**What is being asked**: The expected answer is the set of lines in the data below between the line holding "dictionary, [__weakref__], a" and the line holding "Definition loc := positive.", inclusive, written out exactly.

++++++++++

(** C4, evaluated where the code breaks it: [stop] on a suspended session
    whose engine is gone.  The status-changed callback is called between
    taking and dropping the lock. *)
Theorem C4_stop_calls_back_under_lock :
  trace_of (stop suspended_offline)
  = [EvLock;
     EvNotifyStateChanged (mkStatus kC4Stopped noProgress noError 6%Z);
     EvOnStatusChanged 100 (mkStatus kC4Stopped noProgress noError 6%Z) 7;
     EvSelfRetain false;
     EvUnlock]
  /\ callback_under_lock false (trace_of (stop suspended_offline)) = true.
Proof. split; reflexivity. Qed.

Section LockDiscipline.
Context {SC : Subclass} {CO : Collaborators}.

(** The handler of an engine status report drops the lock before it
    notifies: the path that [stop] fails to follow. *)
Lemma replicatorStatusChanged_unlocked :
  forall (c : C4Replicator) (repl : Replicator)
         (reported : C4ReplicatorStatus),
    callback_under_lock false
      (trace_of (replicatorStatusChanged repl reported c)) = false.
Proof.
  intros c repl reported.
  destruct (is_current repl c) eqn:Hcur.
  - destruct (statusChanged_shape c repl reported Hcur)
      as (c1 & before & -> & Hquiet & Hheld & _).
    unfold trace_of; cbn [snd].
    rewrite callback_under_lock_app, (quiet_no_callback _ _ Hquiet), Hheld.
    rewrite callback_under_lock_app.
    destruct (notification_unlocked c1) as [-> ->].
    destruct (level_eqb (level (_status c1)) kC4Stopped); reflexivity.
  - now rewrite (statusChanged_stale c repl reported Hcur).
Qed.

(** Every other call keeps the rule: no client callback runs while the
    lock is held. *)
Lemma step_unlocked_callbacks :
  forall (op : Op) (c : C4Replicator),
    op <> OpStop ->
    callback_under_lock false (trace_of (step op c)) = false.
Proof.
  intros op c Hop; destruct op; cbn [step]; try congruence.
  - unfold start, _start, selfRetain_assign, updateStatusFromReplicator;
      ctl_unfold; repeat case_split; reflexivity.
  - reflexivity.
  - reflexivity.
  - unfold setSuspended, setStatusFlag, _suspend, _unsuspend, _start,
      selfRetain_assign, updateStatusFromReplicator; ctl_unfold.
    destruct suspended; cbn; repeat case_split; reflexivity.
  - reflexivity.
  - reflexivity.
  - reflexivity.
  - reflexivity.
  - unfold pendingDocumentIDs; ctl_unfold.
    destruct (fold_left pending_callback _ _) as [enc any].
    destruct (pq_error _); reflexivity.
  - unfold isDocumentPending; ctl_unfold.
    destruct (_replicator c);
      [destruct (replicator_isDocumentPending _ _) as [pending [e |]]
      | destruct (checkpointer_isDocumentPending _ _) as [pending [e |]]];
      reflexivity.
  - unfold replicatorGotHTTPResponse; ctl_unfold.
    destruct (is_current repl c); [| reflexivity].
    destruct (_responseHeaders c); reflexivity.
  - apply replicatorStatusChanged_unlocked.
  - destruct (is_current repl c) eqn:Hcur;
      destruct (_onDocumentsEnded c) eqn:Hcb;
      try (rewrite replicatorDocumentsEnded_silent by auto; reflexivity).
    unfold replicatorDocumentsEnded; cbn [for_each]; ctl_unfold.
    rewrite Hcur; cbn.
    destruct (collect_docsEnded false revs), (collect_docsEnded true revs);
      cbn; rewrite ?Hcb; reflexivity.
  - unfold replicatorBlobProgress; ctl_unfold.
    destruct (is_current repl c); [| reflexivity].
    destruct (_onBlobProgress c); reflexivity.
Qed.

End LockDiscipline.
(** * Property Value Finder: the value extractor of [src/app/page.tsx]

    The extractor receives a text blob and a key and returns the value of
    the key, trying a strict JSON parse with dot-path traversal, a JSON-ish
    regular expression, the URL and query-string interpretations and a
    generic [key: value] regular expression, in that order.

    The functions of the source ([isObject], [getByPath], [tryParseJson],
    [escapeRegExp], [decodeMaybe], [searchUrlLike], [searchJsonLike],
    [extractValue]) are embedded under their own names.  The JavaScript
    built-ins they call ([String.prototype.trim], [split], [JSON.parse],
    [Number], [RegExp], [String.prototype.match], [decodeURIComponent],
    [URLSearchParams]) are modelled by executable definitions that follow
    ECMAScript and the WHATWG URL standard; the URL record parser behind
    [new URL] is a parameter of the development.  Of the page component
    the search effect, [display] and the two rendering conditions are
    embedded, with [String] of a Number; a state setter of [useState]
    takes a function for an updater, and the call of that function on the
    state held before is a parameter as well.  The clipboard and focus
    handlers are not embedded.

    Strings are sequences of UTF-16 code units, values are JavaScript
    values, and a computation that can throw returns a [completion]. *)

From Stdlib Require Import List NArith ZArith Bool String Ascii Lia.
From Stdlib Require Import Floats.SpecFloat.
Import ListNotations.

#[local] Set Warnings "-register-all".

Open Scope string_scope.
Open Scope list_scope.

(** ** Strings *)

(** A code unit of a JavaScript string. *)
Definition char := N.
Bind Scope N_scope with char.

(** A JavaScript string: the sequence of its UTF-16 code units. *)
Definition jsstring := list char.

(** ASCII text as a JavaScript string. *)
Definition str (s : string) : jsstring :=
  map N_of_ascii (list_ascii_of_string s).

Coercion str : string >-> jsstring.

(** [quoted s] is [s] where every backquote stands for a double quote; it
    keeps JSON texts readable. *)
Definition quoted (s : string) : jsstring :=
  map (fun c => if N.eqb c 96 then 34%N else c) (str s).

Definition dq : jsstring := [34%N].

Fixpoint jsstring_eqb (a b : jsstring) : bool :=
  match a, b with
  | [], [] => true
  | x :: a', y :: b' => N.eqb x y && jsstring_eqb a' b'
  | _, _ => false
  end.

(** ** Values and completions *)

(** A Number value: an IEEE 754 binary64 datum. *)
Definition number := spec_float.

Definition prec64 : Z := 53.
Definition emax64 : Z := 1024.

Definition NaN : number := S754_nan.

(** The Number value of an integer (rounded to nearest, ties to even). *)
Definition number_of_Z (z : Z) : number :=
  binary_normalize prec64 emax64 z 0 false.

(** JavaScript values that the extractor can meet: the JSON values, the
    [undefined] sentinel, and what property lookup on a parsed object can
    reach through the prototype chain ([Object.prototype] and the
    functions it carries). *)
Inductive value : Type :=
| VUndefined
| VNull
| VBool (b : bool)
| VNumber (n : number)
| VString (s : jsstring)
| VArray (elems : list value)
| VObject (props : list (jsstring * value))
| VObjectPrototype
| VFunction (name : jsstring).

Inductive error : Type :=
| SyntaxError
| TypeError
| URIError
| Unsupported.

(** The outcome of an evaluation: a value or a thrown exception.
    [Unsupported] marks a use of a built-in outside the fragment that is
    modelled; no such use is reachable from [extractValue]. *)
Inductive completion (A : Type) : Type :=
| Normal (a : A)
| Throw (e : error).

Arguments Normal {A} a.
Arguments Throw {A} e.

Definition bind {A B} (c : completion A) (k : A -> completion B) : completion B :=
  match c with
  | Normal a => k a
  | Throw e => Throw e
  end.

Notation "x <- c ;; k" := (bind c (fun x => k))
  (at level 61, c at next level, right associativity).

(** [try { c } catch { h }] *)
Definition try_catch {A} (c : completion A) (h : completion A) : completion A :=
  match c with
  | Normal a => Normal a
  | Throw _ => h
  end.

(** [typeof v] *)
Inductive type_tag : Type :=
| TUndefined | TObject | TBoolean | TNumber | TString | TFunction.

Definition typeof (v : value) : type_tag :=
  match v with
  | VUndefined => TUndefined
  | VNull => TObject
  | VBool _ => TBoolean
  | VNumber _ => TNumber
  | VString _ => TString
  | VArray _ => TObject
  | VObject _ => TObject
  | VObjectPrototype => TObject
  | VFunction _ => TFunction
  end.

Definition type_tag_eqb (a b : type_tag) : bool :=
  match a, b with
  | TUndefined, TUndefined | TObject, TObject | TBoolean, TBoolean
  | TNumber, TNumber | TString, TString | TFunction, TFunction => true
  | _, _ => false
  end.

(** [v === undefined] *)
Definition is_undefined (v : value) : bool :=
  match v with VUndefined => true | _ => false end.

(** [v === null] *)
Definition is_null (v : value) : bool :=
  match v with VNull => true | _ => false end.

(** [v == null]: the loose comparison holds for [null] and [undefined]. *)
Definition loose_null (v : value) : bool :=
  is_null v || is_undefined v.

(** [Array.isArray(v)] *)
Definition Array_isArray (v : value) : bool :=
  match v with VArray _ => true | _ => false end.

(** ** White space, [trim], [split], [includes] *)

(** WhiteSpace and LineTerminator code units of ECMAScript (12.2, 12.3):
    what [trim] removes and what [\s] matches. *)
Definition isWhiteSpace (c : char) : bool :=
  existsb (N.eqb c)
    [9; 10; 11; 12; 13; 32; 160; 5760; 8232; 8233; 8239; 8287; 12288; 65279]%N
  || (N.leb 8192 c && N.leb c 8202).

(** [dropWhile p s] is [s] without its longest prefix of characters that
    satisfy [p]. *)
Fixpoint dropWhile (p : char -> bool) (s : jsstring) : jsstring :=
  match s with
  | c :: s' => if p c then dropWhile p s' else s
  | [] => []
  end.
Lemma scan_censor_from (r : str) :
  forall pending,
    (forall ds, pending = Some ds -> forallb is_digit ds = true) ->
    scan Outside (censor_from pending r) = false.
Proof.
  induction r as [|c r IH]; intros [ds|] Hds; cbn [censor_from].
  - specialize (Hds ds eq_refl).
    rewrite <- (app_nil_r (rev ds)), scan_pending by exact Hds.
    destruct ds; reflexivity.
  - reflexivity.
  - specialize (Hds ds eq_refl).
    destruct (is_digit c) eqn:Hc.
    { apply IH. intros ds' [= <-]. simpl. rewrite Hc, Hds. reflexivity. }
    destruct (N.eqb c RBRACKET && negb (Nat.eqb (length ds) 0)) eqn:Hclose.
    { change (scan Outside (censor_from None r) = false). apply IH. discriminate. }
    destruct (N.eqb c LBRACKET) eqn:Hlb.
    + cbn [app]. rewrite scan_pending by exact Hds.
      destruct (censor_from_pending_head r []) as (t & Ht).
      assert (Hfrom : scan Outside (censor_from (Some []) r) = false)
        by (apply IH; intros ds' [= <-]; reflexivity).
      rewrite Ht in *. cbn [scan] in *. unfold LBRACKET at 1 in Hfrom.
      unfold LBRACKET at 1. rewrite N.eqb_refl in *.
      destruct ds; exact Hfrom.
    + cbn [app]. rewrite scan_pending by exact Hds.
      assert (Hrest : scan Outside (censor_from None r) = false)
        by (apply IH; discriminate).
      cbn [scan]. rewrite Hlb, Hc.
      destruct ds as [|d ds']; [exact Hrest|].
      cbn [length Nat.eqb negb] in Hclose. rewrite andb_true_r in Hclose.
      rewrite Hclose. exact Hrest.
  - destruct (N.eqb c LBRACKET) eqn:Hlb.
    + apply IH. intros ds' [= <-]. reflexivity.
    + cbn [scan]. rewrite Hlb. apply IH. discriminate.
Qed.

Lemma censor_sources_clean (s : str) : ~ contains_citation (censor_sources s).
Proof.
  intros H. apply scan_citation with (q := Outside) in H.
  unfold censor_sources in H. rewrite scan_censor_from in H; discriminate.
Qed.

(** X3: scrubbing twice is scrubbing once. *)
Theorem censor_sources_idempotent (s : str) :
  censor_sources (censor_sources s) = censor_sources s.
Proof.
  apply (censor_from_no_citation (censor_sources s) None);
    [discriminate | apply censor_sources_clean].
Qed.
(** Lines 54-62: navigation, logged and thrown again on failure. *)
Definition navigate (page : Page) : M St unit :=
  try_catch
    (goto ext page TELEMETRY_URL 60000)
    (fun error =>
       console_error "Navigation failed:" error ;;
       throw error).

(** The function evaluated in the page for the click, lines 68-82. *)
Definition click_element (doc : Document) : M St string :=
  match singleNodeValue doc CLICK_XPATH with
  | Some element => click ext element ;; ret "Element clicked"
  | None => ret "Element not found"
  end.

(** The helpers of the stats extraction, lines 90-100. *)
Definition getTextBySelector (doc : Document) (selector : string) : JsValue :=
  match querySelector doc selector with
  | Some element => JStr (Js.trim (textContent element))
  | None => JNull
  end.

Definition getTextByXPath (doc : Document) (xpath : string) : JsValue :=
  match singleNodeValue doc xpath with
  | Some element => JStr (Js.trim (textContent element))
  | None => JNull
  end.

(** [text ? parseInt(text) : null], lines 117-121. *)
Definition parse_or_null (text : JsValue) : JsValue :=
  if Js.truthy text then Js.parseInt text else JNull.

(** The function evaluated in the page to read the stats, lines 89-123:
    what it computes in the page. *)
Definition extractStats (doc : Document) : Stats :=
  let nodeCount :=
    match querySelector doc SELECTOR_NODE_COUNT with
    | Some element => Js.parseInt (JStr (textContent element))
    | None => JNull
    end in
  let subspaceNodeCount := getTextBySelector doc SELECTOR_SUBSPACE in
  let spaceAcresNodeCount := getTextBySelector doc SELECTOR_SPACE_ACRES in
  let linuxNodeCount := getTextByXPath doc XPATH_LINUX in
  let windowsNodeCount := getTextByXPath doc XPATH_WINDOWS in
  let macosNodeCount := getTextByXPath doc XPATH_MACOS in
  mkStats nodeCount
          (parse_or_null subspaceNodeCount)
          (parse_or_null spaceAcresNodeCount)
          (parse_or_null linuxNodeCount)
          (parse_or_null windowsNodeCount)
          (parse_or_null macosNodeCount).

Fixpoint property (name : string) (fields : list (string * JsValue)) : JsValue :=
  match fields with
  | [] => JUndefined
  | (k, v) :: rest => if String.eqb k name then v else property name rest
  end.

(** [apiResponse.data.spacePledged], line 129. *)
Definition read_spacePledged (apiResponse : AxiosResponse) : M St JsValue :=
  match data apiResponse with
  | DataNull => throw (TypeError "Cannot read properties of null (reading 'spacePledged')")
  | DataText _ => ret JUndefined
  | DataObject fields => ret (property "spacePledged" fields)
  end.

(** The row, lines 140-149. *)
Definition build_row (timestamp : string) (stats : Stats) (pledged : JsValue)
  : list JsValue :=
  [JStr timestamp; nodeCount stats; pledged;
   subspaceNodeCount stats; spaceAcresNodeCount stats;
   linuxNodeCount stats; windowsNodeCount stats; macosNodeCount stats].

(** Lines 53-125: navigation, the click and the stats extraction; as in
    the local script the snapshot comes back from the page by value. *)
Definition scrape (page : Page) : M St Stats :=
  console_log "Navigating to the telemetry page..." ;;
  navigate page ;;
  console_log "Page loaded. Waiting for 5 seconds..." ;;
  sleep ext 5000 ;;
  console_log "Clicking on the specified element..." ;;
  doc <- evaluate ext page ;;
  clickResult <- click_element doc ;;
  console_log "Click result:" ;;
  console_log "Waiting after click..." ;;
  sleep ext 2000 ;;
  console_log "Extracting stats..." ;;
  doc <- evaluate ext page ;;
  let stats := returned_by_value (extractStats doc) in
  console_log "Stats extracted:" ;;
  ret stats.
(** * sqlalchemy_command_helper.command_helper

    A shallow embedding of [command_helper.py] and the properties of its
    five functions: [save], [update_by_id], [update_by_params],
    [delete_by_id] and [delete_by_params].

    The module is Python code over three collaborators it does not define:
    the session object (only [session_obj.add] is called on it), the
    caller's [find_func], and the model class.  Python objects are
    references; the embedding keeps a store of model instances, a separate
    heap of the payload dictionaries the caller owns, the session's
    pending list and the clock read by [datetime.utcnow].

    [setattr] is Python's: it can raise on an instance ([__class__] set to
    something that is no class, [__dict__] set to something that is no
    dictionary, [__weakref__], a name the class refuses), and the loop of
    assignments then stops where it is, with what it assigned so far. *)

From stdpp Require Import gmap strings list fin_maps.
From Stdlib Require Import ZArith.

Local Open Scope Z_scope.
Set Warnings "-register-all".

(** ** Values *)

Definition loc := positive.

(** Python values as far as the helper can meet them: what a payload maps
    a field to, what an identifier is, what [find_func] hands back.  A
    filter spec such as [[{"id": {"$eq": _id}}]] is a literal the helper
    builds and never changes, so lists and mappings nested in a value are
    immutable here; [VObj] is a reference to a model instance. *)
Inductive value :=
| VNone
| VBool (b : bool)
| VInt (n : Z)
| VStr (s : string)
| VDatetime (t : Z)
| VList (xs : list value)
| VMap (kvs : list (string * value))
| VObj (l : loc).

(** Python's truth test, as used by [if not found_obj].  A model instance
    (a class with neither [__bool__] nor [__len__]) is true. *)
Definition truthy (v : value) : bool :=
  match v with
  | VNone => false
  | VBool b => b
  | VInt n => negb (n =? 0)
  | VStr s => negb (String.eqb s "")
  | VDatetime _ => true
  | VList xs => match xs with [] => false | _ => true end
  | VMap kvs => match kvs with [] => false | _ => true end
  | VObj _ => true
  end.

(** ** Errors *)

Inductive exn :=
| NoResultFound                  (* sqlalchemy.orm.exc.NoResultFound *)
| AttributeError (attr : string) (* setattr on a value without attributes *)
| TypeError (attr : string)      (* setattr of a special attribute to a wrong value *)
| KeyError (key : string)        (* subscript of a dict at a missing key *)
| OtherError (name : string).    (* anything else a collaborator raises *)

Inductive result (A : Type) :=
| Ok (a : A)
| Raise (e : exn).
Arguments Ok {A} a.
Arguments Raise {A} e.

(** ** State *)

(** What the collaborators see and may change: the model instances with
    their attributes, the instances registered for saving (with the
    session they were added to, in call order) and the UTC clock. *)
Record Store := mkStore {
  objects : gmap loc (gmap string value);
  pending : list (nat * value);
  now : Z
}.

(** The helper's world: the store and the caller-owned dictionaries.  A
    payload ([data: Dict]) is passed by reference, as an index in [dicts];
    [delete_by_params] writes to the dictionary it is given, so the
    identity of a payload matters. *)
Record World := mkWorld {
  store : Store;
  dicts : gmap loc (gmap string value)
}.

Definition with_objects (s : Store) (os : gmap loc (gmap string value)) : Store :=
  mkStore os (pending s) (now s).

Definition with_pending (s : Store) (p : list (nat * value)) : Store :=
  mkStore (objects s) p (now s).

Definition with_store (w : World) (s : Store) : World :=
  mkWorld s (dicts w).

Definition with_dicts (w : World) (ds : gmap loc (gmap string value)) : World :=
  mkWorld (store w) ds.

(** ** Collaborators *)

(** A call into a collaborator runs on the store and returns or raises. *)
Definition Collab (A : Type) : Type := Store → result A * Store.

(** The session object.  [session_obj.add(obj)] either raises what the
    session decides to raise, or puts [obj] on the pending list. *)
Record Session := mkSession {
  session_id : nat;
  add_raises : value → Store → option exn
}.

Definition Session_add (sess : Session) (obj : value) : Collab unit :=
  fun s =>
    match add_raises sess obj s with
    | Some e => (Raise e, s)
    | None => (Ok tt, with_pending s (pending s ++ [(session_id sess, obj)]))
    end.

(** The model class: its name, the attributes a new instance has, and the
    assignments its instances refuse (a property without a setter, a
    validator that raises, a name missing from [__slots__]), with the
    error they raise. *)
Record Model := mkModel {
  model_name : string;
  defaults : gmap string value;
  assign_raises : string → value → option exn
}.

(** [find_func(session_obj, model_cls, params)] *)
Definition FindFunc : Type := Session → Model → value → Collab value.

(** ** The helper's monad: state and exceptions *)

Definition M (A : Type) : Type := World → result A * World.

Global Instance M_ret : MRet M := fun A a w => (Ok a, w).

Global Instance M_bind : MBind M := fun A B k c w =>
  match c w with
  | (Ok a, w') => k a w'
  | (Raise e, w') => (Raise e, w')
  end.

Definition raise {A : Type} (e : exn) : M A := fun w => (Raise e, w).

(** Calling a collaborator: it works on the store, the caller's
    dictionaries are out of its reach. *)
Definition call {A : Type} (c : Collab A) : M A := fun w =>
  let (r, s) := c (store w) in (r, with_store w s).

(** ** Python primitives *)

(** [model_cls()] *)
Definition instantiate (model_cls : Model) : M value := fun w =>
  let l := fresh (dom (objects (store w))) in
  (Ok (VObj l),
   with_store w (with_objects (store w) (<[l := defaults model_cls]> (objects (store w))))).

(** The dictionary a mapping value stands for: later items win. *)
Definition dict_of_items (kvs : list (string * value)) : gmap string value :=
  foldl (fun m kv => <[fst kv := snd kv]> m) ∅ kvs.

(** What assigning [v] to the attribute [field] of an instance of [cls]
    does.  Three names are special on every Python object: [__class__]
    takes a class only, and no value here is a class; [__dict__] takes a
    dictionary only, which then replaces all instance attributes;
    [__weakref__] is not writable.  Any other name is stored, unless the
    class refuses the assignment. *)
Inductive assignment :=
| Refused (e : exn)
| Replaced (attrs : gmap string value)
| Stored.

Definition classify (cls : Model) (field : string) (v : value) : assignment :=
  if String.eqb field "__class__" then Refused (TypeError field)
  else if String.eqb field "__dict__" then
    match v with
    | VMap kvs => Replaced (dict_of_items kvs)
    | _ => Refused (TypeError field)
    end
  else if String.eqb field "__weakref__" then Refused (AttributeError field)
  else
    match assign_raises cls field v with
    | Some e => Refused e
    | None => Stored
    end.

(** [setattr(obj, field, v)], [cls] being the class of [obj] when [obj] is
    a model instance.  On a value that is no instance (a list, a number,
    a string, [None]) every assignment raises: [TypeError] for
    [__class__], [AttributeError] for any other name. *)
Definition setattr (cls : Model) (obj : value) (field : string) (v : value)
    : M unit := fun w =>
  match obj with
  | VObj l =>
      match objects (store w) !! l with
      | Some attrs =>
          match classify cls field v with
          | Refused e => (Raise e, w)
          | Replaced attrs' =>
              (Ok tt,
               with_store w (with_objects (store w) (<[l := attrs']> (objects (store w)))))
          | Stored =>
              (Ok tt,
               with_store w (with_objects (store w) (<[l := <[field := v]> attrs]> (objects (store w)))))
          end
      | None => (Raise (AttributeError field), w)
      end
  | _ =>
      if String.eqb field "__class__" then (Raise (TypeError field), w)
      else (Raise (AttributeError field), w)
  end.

++++++++++

**Output below**:
    dictionary, [__weakref__], a name the class refuses), and the loop of
    assignments then stops where it is, with what it assigned so far. *)

From stdpp Require Import gmap strings list fin_maps.
From Stdlib Require Import ZArith.

Local Open Scope Z_scope.
Set Warnings "-register-all".

(** ** Values *)

Definition loc := positive.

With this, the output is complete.